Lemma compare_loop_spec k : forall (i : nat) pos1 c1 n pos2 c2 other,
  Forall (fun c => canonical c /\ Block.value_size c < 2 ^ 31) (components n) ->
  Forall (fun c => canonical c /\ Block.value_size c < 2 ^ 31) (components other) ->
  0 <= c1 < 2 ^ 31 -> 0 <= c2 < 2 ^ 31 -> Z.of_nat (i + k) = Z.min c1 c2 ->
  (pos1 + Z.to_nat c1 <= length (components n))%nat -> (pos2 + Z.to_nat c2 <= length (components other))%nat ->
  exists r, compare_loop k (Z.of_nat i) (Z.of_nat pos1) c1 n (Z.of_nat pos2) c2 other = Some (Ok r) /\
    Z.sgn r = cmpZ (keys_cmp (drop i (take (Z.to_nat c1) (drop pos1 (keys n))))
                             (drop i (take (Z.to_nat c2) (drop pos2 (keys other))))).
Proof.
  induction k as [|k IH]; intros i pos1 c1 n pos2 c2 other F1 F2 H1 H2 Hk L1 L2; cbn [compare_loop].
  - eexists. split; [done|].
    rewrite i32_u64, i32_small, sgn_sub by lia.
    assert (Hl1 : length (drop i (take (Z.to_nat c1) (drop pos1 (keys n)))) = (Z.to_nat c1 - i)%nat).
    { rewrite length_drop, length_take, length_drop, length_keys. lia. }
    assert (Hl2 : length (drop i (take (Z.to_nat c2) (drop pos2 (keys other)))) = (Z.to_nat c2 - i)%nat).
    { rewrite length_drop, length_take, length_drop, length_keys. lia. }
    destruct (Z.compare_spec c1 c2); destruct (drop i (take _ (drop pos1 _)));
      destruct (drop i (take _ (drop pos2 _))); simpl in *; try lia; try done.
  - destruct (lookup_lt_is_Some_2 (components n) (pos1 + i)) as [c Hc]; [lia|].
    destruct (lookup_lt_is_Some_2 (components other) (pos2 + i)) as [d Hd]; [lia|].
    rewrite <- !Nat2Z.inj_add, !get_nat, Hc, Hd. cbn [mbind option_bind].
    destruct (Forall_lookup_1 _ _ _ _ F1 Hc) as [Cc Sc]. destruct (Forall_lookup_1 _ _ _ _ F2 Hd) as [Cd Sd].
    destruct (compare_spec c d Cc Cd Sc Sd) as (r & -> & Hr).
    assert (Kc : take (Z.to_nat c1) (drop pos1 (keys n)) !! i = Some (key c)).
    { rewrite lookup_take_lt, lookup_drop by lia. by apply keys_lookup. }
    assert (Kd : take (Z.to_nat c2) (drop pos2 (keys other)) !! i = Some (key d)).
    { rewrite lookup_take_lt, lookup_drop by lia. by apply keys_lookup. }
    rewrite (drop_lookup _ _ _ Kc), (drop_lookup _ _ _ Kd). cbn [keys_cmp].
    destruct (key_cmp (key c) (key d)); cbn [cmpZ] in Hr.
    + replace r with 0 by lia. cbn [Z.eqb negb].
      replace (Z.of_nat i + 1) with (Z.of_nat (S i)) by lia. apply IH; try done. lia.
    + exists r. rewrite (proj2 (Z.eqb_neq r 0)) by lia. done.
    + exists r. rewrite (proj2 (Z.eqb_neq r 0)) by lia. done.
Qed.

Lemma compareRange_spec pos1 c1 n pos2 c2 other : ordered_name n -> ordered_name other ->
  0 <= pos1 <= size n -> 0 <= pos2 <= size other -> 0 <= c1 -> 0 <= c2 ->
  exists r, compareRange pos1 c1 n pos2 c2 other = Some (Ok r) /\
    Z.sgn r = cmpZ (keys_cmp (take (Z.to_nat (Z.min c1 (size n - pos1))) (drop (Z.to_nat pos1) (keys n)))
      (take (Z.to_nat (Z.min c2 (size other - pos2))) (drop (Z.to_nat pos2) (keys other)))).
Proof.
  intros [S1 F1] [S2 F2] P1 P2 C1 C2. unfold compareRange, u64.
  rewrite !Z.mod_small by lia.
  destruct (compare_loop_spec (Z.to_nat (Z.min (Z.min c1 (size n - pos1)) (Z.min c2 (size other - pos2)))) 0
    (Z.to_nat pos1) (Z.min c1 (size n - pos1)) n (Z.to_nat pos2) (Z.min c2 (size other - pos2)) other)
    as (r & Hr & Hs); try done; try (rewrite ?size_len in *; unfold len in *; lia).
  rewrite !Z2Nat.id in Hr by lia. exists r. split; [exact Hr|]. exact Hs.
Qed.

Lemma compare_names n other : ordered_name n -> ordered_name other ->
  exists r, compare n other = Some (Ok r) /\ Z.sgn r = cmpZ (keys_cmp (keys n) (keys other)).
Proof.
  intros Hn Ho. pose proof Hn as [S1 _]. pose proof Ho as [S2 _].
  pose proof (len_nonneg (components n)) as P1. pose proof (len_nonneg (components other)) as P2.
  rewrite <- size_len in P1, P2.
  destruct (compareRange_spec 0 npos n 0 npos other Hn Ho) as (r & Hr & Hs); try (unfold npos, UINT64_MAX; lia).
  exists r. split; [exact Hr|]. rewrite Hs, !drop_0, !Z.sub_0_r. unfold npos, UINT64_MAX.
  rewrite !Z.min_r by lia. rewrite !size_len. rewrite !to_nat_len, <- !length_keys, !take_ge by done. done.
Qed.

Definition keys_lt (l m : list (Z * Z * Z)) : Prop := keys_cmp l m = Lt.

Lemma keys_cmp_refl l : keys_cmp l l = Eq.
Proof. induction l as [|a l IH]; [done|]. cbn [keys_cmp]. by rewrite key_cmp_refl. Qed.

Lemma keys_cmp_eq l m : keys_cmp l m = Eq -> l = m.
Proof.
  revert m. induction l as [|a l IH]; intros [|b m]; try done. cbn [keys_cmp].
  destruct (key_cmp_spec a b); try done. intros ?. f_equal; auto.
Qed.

------------------------------------

• Problem:
Where the string "Lemma" turns up in a line of the data above, copy that whole line.

• Result:
Lemma compare_loop_spec k : forall (i : nat) pos1 c1 n pos2 c2 other,
Lemma compareRange_spec pos1 c1 n pos2 c2 other : ordered_name n -> ordered_name other ->
Lemma compare_names n other : ordered_name n -> ordered_name other ->
Lemma keys_cmp_refl l : keys_cmp l l = Eq.
Lemma keys_cmp_eq l m : keys_cmp l m = Eq -> l = m.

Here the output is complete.